Major-General Mahmud Sulaiman (c. 1928 – 26 August 2020) was a Malaysian general officer. He has been credited for the Malaysian military's success in purging the remnants of the Malayan Communist Party guerrillas in the 1970s, at the height of the Communist insurgency in Malaysia (1968–89). Mahmud's leadership style reportedly focused on constant evaluation of his subordinates; evaluation reports were commonly disregarded by other Malaysian military leaders.

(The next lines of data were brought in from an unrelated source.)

(* ===== verification/SndPool.v ===== *)
(** * The pool of periods refines the queue

    What holds of the driver, the memory and the device between steps, and
    that every step of the system is a step of the reference. *)

From Stdlib Require Import ZArith Lia.
From stdpp Require Import base list gmap numbers strings.
From S2P Require Import Prelude Bytes Pystr Dict Hw Virtio VirtioSpec VirtioMem Sound Snd SndProps.

Local Open Scope Z_scope.

(** ** Where things are *)

Inductive region : Type := Ring | Hdr (s : Z) | Stat (s : Z) | Buf (s : Z).
#[global] Instance region_eq : EqDecision region.
Proof. solve_decision. Defined.

Section pool.
Context {Dv : Type} `{Machine Dv} (u : Setup) (q : Vq) (hdr stat buf : Z -> Z).
Definition slot_in (s : Z) : Prop := 0 <= s < 5.
Definition area (r : region) : Z * Z :=
  match r with Ring => (q_desc q, q_end q - q_desc q) | Hdr s => (hdr s, 4) | Stat s => (stat s, 8) | Buf s => (buf s, TX_PERIOD_BYTES) end.
Definition placed (r : region) : Prop := match r with Ring => True | Hdr s | Stat s | Buf s => slot_in s end.

(** What the probe leaves: a queue of 16, three blocks a slot, none of which
    overlap, in memory and not in the device's registers; and a device that
    does not touch memory while it is being notified. *)
Record pool_fit : Prop := {
  pf_num : q_num q = 16;
  pf_avail : q_desc q + 256 <= q_avail q;
  pf_used : q_avail q + 38 <= q_used q;
  pf_index s : slot_in s -> index (u_headers u) s = Ok (hdr s) /\ index (u_statuses u) s = Ok (stat s) /\ index (u_buffers u) s = Ok (buf s);
  pf_ram r : placed r -> ram (area r).1 (area r).2;
  pf_range r : placed r -> 0 <= (area r).1 < 2 ^ 64;
  pf_apart r r' : placed r -> placed r' -> r <> r' -> apart (area r) (area r');
  pf_bell : dev_claims (u_base u + 0x050) = true;
  pf_quiet d m : snd (dev_write (u_base u + 0x050) TXQ d m) = m;
}.
Context (fit : pool_fit).

Lemma pf_end : q_end q = q_used q + 132.
Proof. unfold q_end. rewrite (pf_num fit). lia. Qed.
(** Nothing of one region is in another. *)
Lemma region_apart r r' a n b k : placed r -> placed r' -> r <> r' ->
  (area r).1 <= a -> a + n <= (area r).1 + (area r).2 -> (area r').1 <= b -> b + k <= (area r').1 + (area r').2 -> a + n <= b \/ b + k <= a.
Proof. intros H1 H2 H3 ????. destruct (pf_apart fit r r' H1 H2 H3); lia. Qed.

Lemma ring_off r a k : placed r -> r <> Ring -> q_desc q <= a -> a + k <= q_end q -> a + k <= (area r).1 \/ (area r).1 + (area r).2 <= a.
Proof. intros Hr Hn Ha He. apply (region_apart Ring r); cbn [area fst snd placed]; try (done || lia). Qed.

(** ** A period in memory *)

Record period_ok (m : mem) (s : Z) (data : bytes) : Prop := {
  po_slot : slot_in s;
  po_len : 0 < len data <= TX_PERIOD_BYTES;
  po_d0 : mread m (q_desc q + 3 * s * 16) 16 = desc_bytes (hdr s) 4 VRING_DESC_F_NEXT (3 * s + 1);
  po_d1 : mread m (q_desc q + (3 * s + 1) * 16) 16 = desc_bytes (buf s) (len data) VRING_DESC_F_NEXT (3 * s + 2);
  po_d2 : mread m (q_desc q + (3 * s + 2) * 16) 16 = desc_bytes (stat s) 8 VRING_DESC_F_WRITE 0;
  po_data : mread m (buf s) (length data) = data;
}.
(** A write that leaves a period alone. *)
Definition spares (a n s : Z) : Prop :=
  (a + n <= q_desc q + 48 * s \/ q_desc q + 48 * s + 48 <= a) /\ (a + n <= buf s \/ buf s + TX_PERIOD_BYTES <= a).
Lemma period_write m s data a l : period_ok m s data -> spares a (len l) s -> period_ok (mwrite m a l) s data.
Proof.
  intros [H1 H2 H3 H4 H5 H6] [S1 S2]. split; [done|done|..]; rewrite mread_mwrite_out; try done; try lia. unfold len in *. lia.
Qed.
Lemma spares_region r s a n : placed r -> slot_in s -> r <> Ring -> r <> Buf s -> (area r).1 <= a -> a + n <= (area r).1 + (area r).2 -> 0 <= n -> spares a n s.
Proof.
  intros Hr Hs Hn Hb Ha He Hn0. pose proof pf_end as Ee. pose proof (pf_avail fit). pose proof (pf_used fit). unfold slot_in in Hs. split.
  - destruct (region_apart r Ring a n (q_desc q + 48 * s) 48); cbn [area fst snd placed] in *; try lia; try done.
  - destruct (region_apart r (Buf s) a n (buf s) TX_PERIOD_BYTES); cbn [area fst snd placed] in *; try lia; try done.
Qed.
Lemma spares_ring s a n : slot_in s -> q_desc q <= a -> a + n <= q_end q -> (a + n <= q_desc q + 48 * s \/ q_desc q + 48 * s + 48 <= a) -> spares a n s.
Proof.
  intros Hs Ha He Hd. split; [done|]. pose proof pf_end as Ee. pose proof (pf_avail fit). pose proof (pf_used fit).
  destruct (region_apart Ring (Buf s) a n (buf s) TX_PERIOD_BYTES); cbn [area fst snd placed] in *; try lia; try done.
Qed.

(** What the device reads off it. *)
Lemma period_descs m s data : period_ok m s data ->
  desc_at m q (3 * s) = mkDesc (hdr s) 4 VRING_DESC_F_NEXT (3 * s + 1) /\
  desc_at m q (3 * s + 1) = mkDesc (buf s) (len data) VRING_DESC_F_NEXT (3 * s + 2) /\
  desc_at m q (3 * s + 2) = mkDesc (stat s) 8 VRING_DESC_F_WRITE 0.
Proof.
  intros [Hs Hl H0 H1 H2 _]. unfold slot_in, TX_PERIOD_BYTES in *. unfold VRING_DESC_F_NEXT, VRING_DESC_F_WRITE in *.
  pose proof (pf_range fit (Hdr s) Hs). pose proof (pf_range fit (Stat s) Hs). pose proof (pf_range fit (Buf s) Hs). cbn [area fst] in *.
  split_and!; apply desc_at_bytes; try done; lia.
Qed.
Lemma period_read m s data : period_ok m s data -> period_at q m (3 * s) = data /\ status_at q m (3 * s) = stat s.
Proof.
  intros Hp. destruct (period_descs m s data Hp) as (E0 & E1 & E2). unfold period_at, status_at. rewrite E0. cbn [d_next]. rewrite E1. cbn [d_next d_addr d_len].
  rewrite E2. cbn [d_addr]. split; [|done]. unfold len. rewrite Nat2Z.id. apply (po_data _ _ _ Hp).
Qed.

(** ** Between steps *)

(** Slots waiting in the available ring, taken by the device, and finished but
    not reclaimed; requests taken and reclaimed so far. *)
Record slots : Type := mkSlots { l_wait : list Z; l_play : list Z; l_back : list Z; l_taken : Z; l_seen : Z }.
Definition ring_used (m : mem) (n : Z) : Prop := mread m (q_used q) 4 = [0; 0] ++ le_bytes 2 n.

Record mem_rel (x : slots) (m : mem) (waiting playing : list bytes) : Prop := {
  mr_avail : avail_index m q = (l_taken x + len (l_wait x)) mod 65536;
  mr_heads : forall i s, l_wait x !! i = Some s -> avail_head m q ((l_taken x + Z.of_nat i) mod 65536) = 3 * s;
  mr_used : used_at q (l_seen x + len (l_back x)) m;
  mr_back : forall i s, l_back x !! i = Some s -> mval m (q_used q + 4 + (l_seen x + Z.of_nat i) mod 16 * 8) 4 = 3 * s;
  mr_wait : Forall2 (period_ok m) (l_wait x) waiting;
  mr_play : Forall2 (period_ok m) (l_play x) playing;
}.
Definition busy (x : slots) : list Z := l_wait x ++ l_play x ++ l_back x.
Record pool_rel (x : slots) (p : Pool) : Prop := {
  pr_free : p_free p ++ busy x ≡ₚ range 5;
  pr_inflight : p_inflight p ≡ₚ map (fun s => (3 * s, s)) (busy x);
}.
Definition txq_rel (x : slots) (txq : VirtQueue) : Prop :=
  v_desc txq = q_desc q /\ v_avail txq = q_avail q /\ v_used txq = q_used q /\
  v_avail_idx txq = (l_taken x + len (l_wait x)) mod 65536 /\ v_last_used txq = l_seen x mod 65536.
Definition drv_rel (x : slots) (s : VirtioMmioSound) : Prop :=
  s_setup s = u /\ (exists txq, s_txq s = Some txq /\ txq_rel x txq) /\ pool_rel x (s_pool s).
Definition dev_rel (x : slots) (d : Device) : Prop :=
  dv_taken d = l_taken x mod 65536 /\ dv_pending d = map (fun s => 3 * s) (l_play x) /\ dv_used d = (l_seen x + len (l_back x)) mod 65536.
Definition rel (s : @system Dv) (t : periods) : Prop :=
  exists x, drv_rel x (fst (fst s)) /\ mem_rel x (h_mem (snd (fst s))) (fst t) (snd t) /\ dev_rel x (snd s).

Lemma pool_busy x p : pool_rel x p -> NoDup (busy x) /\ (forall s, s ∈ busy x -> slot_in s) /\ len (p_free p) + len (busy x) = 5.
Proof.
  intros [Hf _]. split_and!.
  - assert (HN : NoDup (p_free p ++ busy x)) by (rewrite Hf; apply NoDup_range2). by apply list.NoDup_app in HN as (_ & _ & ?).
  - intros s Hs. assert (Hr : s ∈ range 5) by (rewrite <- Hf; apply elem_of_app; by right). unfold range in Hr. by apply elem_of_range2 in Hr.
  - apply Permutation_length in Hf. rewrite length_app in Hf. unfold len. change (length (range 5)) with 5%nat in Hf. lia.
Qed.

Lemma busy_len x p : pool_rel x p -> len (l_wait x) + len (l_play x) + len (l_back x) <= 5.
Proof. intros Hp. destruct (pool_busy x p Hp) as (_ & _ & E). unfold busy in E. rewrite !len_app in E. pose proof (len_nonneg (p_free p)). lia. Qed.
Lemma wrap16 c : (c mod 65536) mod 16 = c mod 16.
Proof. change 65536 with (16 * 4096). rewrite Z.rem_mul_r by lia. rewrite (Z.mul_comm 16), Z.mod_add by lia. apply Z.mod_mod. lia. Qed.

His military career took off when Mahmud was personally selected by then British High Commissioner to Malaya Gerald Templer to study in Sandhurst in the 1950s.

Mahmud's strategy in prosecuting the Insurgency War was to reduce the number of insurgents through peaceful means by, in the words of one commentator, giving them "every chance to surrender and escape from being killed". Mahmud reportedly "saw immense propaganda value in former terrorists who were now alive, repentant, and leading full productive lives", he analogised the war to exterminating rats. Poisoning and killing them would not work as long as they reproduced; instead by attacking the root causes such as the habitat, the rats could be extinguished. His strategy was approved of by civilian superiors such as the later Prime Minister Mahathir Mohamad.

Mahmud was born in Batu Pahat. He died in Kuala Lumpur on 26 August 2020 at the age of 92.